In 2014, the related litigation ended when the Supreme Court refused to consider an Alaska challenge against the Department of the Interior’s management of the state’s waterways and waterways. This left in place a 9th U.S. Court of Appeals ruling upholding Home Regulations for the management of hunting and fishing along the state’s navigable waters.

“Due to the persistence of Katie John … other Ahtna and the wider Native community of Alaska, their right to fish at a traditional fishing site survives,” Anderson wrote in 2019.

Reversing Trump’s Opinions

While awaiting confirmation, Anderson previously served as the General Counsel of Interior, as the Deputy Principal of the District Attorney.

In the first six months of work, he withdrew six legal opinions issued during the Trump administration by his Republican predecessor, Daniel Jorjani. Jorjani, for example, had issued an opinion that the Migratory Birds Treaty Act did not cover the accidental or accidental killing of birds. Anderson reversed that position, launching a new review of the law that will be closely watched by industry and environmentalists.

It cost him the support of the GOP.

“Mr. Anderson … paved the way for the policies of the Biden administration that conflict with the department’s multiple-use mandate,” said Sen. John Barrasso (R-Wyo.) In late May, before the first vote of ‘Anderson. “Mr. Anderson’s actions have demonstrated that he may not be fully constrained by the laws as Congress has drafted them.”

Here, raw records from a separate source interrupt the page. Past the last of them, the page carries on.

Definition ok (b : body) : N * option answer := (1%N, Some (Answer 200 None None (Some b))).
Definition status (s : Z) (mark : option string) : N * option answer := (1%N, Some (Answer s mark None None)).
Definition after (seconds : N) (a : N * option answer) : N * option answer := (seconds, a.2).
Definition nothing_said : body := Body None None None None None None None None.
Definition registers (id : uuid) (secret : string) : N * option answer := ok (Body (Some id) (Some secret) None None None None None None).
Definition no_checks : N * option answer := ok nothing_said.
Definition says_approved : N * option answer := ok (Body None None None (Some "active") None None None None).
Definition key_given (k : string) : N * option answer := ok (Body None None (Some k) None None None None None).
Definition hears_key (taken : bool) : N * option answer := ok (Body None None None (Some "active") (Some taken) None None None).
Definition blank_agent : agent := Agent (Config None None None) (MkCredentials None None None false) (Registration false 0 None 0 false 0)
  (Sender false false None false 0 None) false.

(** A first start, with the registration key [reg]; then [n] heartbeats. *)
Definition first_run (l : script) (n : nat) : sys :=
  (beats 3 1%N n (begin_run 3 (start (Some "reg") 300 0 (Sys blank_agent (1000%Z, l) None [])).2).2).2.
Lemma first_run_reachable l n : reachable (first_run l n).
Proof.
  unfold first_run. assert (reachable (begin_run 3 (start (Some "reg") 300 0 (Sys blank_agent (1000%Z, l) None [])).2).2) as Hs
    by (apply reach_begin, reach_start).
  revert Hs. generalize (begin_run 3 (start (Some "reg") 300 0 (Sys blank_agent (1000%Z, l) None [])).2).2.
  induction n as [|n IH]; intros s Hs; cbn [beats]; [done|].
  unfold bind. pose proof (reach_beat s 3 1%N Hs) as Hb. destruct (beat 3 1%N s) as [u s1]. by apply IH.
Qed.

(** Registered, approved at the first heartbeat, then the key taken. *)
Definition approval : sys :=
  first_run [registers 1%N "secret"; no_checks; says_approved; key_given "ak_1"; no_checks; hears_key true] 2.

Lemma credentials_kept_witness : ag_cr (s_agent approval) = MkCredentials (Some 1%N) (Some "ak_1") (Some "secret") false
  /\ cf_auth_key (ag_cf (s_agent approval)) = Some "ak_1".
Proof.
  split; [by vm_compute|].
  destruct (credentials_kept approval 1%N) as (_ & Hk & _); [apply first_run_reachable|by vm_compute|].
  rewrite Hk; by vm_compute.
Defined.

(** Its key refused: from then on the secret goes along. *)
Definition refused_key : sys :=
  first_run [registers 1%N "secret"; no_checks; says_approved; key_given "ak_1"; no_checks; status 401 (Some AGENT_KEY_REFUSED)] 2.

(** A new key in its place: undoubted. *)
Definition key_obtained : sys :=
  first_run [registers 1%N "secret"; no_checks; says_approved; key_given "ak_1"; no_checks; status 401 (Some AGENT_KEY_REFUSED);
    hears_key false; key_given "ak_2"; no_checks] 3.

Lemma secret_only_in_doubt_witness : doubted (s_trace refused_key) = true
  /\ (auth_headers (s_agent approval)).2 = None
  /\ auth_headers (s_agent key_obtained) = (Some "ak_2", None) /\ doubted (s_trace key_obtained) = false.
Proof.
  split; [|by vm_compute].
  apply (secret_only_in_doubt refused_key "secret"); [apply first_run_reachable|by vm_compute|by vm_compute].
Defined.

(** A heartbeat refuses the key, the next one the secret, and recover-key gives a
    new key all the same: only a registration resets the refusal of the key, so
    the secret goes along with a key nobody refused. *)
Definition over_refused_secret : sys :=
  first_run [registers 1%N "secret"; no_checks; says_approved; key_given "ak_1"; no_checks; status 401 (Some AGENT_KEY_REFUSED);
    status 401 (Some RECOVERY_SECRET_REFUSED); key_given "ak_2"] 3.

Lemma recovered_key_inherits_doubt :
  auth_headers (s_agent over_refused_secret) = (Some "ak_2", Some "secret")
  /\ last (s_trace over_refused_secret) = Some (Wrote (Stored 1%N (Some "ak_2") (Some "secret")) true).
Proof. split; vm_compute; reflexivity. Qed.

(** Another copy takes every key the agent obtains: it asks again less and less often. *)
Definition contended : sys :=
  first_run ([registers 1%N "secret"; no_checks; says_approved; key_given "k"; no_checks]
    ++ concat (map (fun d => [after d (hears_key false); key_given "k"; no_checks]) [1; 60; 120; 240; 480; 960; 1920; 3600; 1; 60]%N)) 11.

Lemma recoveries_spaced_witness :
  map (fun t => (t / us_per_second)%Z) (reverse (recoveries (s_trace contended)))
    = [1004; 1007; 1069; 1191; 1433; 1915; 2877; 4799; 8401; 8404; 8466]%Z
  /\ (1004 * us_per_second + _RECOVERY_REPEAT_WINDOW <= 4799 * us_per_second)%Z.
Proof.
  split; [by vm_compute|].
  apply (recoveries_spaced contended 3); [apply first_run_reachable|by vm_compute|by vm_compute].
Defined.

(** The row of a running agent deleted: its heartbeats are answered 404. *)
Definition deleted : sys := first_run [registers 1%N "secret"; no_checks; says_approved; key_given "ak_1"; no_checks] 1.
Definition later (s : sys) (l : script) : sys := @Sys scripted (s_agent s) (2000%Z, l) (s_file s) [].
Definition on_404s (o : outside) : Prop := Forall (fun x => x = status 404 None) o.2.

Lemma unbelieved_errors_change_nothing_witness :
  let s := later deleted (repeat (status 404 None) 100) in
  s_agent (beats 3 1%N 50 s).2 = s_agent s
  /\ cr_api_key (ag_cr (s_agent deleted)) = Some "ak_1"
  /\ forallb (fun e => negb (registered e)) (s_trace (beats 3 1%N 50 s).2) = true.
Proof.
  cbv zeta. split; [|by vm_compute].
  destruct (unbelieved_errors_change_nothing 3 1%N 50
    (later deleted (repeat (status 404 None) 100)) on_404s) as (l & E & _).
  - unfold on_404s. cbn [s_out snd]. apply Forall_forall. intros x Hx. apply list_elem_of_In, repeat_spec in Hx. exact Hx.
  - intros [t [|[d a] r]] i k x Hf; [by split|]. unfold on_404s in *. cbn in Hf. apply Forall_cons in Hf as [[= -> ->] Hf]. by split.
  - by vm_compute.
  - exact E.
Defined.

End Scripted.

(** A server that answers 404 to everything. *)
Module Gone.
#[export] Instance gone : Surroundings := {|
  outside := Z;
  monotonic t := t;
  ask t _ := ((t + us_per_second)%Z, Some (Answer 404 None None None));
  write_file t _ := (t, true);
  delete_file t := (t, true);
|}.
Definition held : agent := Agent (Config (Some 1%N) (Some "ak_1") (Some (Some "reg"))) (MkCredentials (Some 1%N) (Some "ak_1") (Some "secret") false)
  (Registration false 0 None 0 false 0) (Sender false false None false 0 None) false.

Definition before : sys := @Sys gone held 0%Z (Some (Stored 1%N (Some "ak_1") (Some "secret"))) [].

Lemma fetch_404_forgets_witness :
  s_file (fetch_checks 1 before).2 = None.
Proof.
  apply (fetch_404_forgets 0 before 1%N); try done.
  - intros o k. by eexists.
  - by intros o k a [= <-].
Defined.
End Gone.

Jorjani, however, told E&E News that he supports Anderson’s nomination.

“While I do not agree with the legal and political interpretations of the current administration which sometimes conflict with the varied missions of the Home Office, I think Robert Anderson will make an excellent lawyer,” said Jorjani.

Jorjani cited Anderson’s “decades of experience in Native American and public land law” as well as “significant prior experience in the service of the department.”

“He has also proven himself throughout his career to conduct himself at all times with integrity and professionalism,” he said.